On one day the group visited a large government owned farm and service provider in Qena straddling newly reclaimed and old lands making use of Nile water from canals as well as renewable ground water sources. The wheat harvest was ongoing, while the farm also followed the government’s strategy of moving from cane sugar to more water efficient sugar beets. To the Dutch eye, this could provide opportunities for a sustainable crop rotation with potatoes, onions and pulses.

Wadi Expo bericht - Harvesting
Wheat harvest in Qena

The second farm visited, Odessa farm, was a 150-acre farm in the old lands, owned by the son of a long line of privileged landowners. On this farm next to the Nile, a modern orchard of grapes and mangoes was found with produce destined for export through the Horticulture Export Improvement’s Organization’s cold storage pack house. As European consumers are increasingly demanding sustainably and fairly produced food, this entrepreneur could benefit from cultivation practices, technologies and nature-based solutions lowering pesticide and fertilizer use and improving water use efficiency.

Wadi Expo bericht trees
Grapes at Odessa Farm. Courtesy Martijn de Klerk, Future Water

A second field day was spent visiting small holders supported by the Ministry of Agriculture in a project of the World Food Programme (WFP) funded by the government of the Netherlands. In this project the resilience of rural farming families to climatic and economic shocks is being enhanced. On consolidated fields, farmers work together to benefit from economies of scale.  Mechanization and improved water management contribute to efficient farm management. Using improved wheat varieties as well as more water efficient crops such as sorghum, they see their productivity and income rise. The consolidated fields are served by improved supply of irrigation water through pressured subsurface pipes, while some farmers growing sugar cane and bananas on consolidated land reduce water usage by drip irrigation and sprinklers. To power this all, farmers’ water user associations manage arrays of solar panels, which are planned to be connected to the grid.   
Women and youth are not left behind. Under management by community-based associations, women are mobilized to process tomatoes for sun drying, thus adding value for export markets when prices for fresh tomatoes are low. Young men meanwhile tend to beehives, not only producing sweet goodness, but also providing pollination services for the farmers in the community.

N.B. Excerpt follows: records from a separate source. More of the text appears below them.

(** A loop that ends normally lists the path of every entry, in order. *)
Lemma implement_loop_listed (E : Env) (repo : string) (ts : list CodeModification) :
  forall (acc : list json) (s : state) (l : list json) (s' : state),
    implement_loop E repo ts acc s = (inr l, s') -> l = acc ++ List.map file_path ts.
Proof.
  induction ts as [|t rest IH]; intros acc s l s' H.
  - injection H as <- _. now rewrite app_nil_r.
  - rewrite implement_loop_cons in H.
    destruct (implement_one E repo t s) as [[e|[]] s1]; [discriminate |].
    apply IH in H. now rewrite <- app_assoc in H.
Qed.

Lemma implement_transformations_listed (E : Env) (repo : string)
    (ts : list CodeModification) (s : state) (l : list json) (s' : state) :
  implement_transformations E repo ts s = (inr l, s') -> l = List.map file_path ts.
Proof.
  unfold implement_transformations, bind, try_except, emit, modify. intros H.
  destruct (implement_loop E repo ts [] _) as [[e|l'] s1] eqn:Hl; [discriminate |].
  injection H as <- _. now apply implement_loop_listed in Hl.
Qed.

(** The loop stops at the first entry that raises. *)
Lemma implement_loop_stops (E : Env) (repo : string) (before : list CodeModification)
    (t : CodeModification) (after : list CodeModification) :
  forall (acc : list json) (s s1 : state) (l : list json) (e : exn) (s2 : state),
    implement_loop E repo before acc s = (inr l, s1) ->
    implement_one E repo t s1 = (inl e, s2) ->
    implement_loop E repo (before ++ t :: after) acc s = (inl e, s2).
Proof.
  induction before as [|b before IH]; intros acc s s1 l e s2 Hb Ht.
  - injection Hb as _ <-. simpl app. rewrite implement_loop_cons. now rewrite Ht.
  - simpl app. rewrite implement_loop_cons in *.
    destruct (implement_one E repo b s) as [[e'|[]] s']; [discriminate |].
    eapply IH; eassumption.
Qed.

Wadi Expo bericht - Dried Tomatoes
Sun drying tomatoes. Courtesy Ahmed Arini

This field visit combining Dutch companies, Egyptian SMEs from the Sustainable Agriculture Service Provision Enterprise Network (SASPEN), the Ministry of Agriculture and WFP provided a great chance for learning together. Opportunities for more engagement between the project and private service providers were identified. Both with regards to access to markets as well as in the provision of services to farmers working together on consolidated lands. It became clear that this success could create opportunities of scale providing access to technologies and practices previously beyond small farmers’ reach. Private sector partners saw space to introduce new crops for contract farming such as potatoes or sesame, as well as digital advice on water efficiency and extension services. However, it was clear that integrated packages of solutions connecting sustainable cropping and market opportunities is still very much needed relevant to different local contexts. A great opportunity for the SASPEN companies in partnership with the Dutch. 
After leaving Upper Egypt, some of the Dutch and Egyptian companies headed to the Nile Delta to see what lessons learned during the Knowledge Exchange could be applied there. Led by a lead farmer keen to add value to his family’s land and rural community, the team visited Sharqiyah. This provided the inspiration to further formulate a plan for Egyptian-Dutch cooperation with the private sector in the lead. An impact cluster on open field cultivation based around crop rotations of potatoes and onions could provide a next step towards climate and water smart agriculture, under an integrated agenda for cooperation, trade and investment. 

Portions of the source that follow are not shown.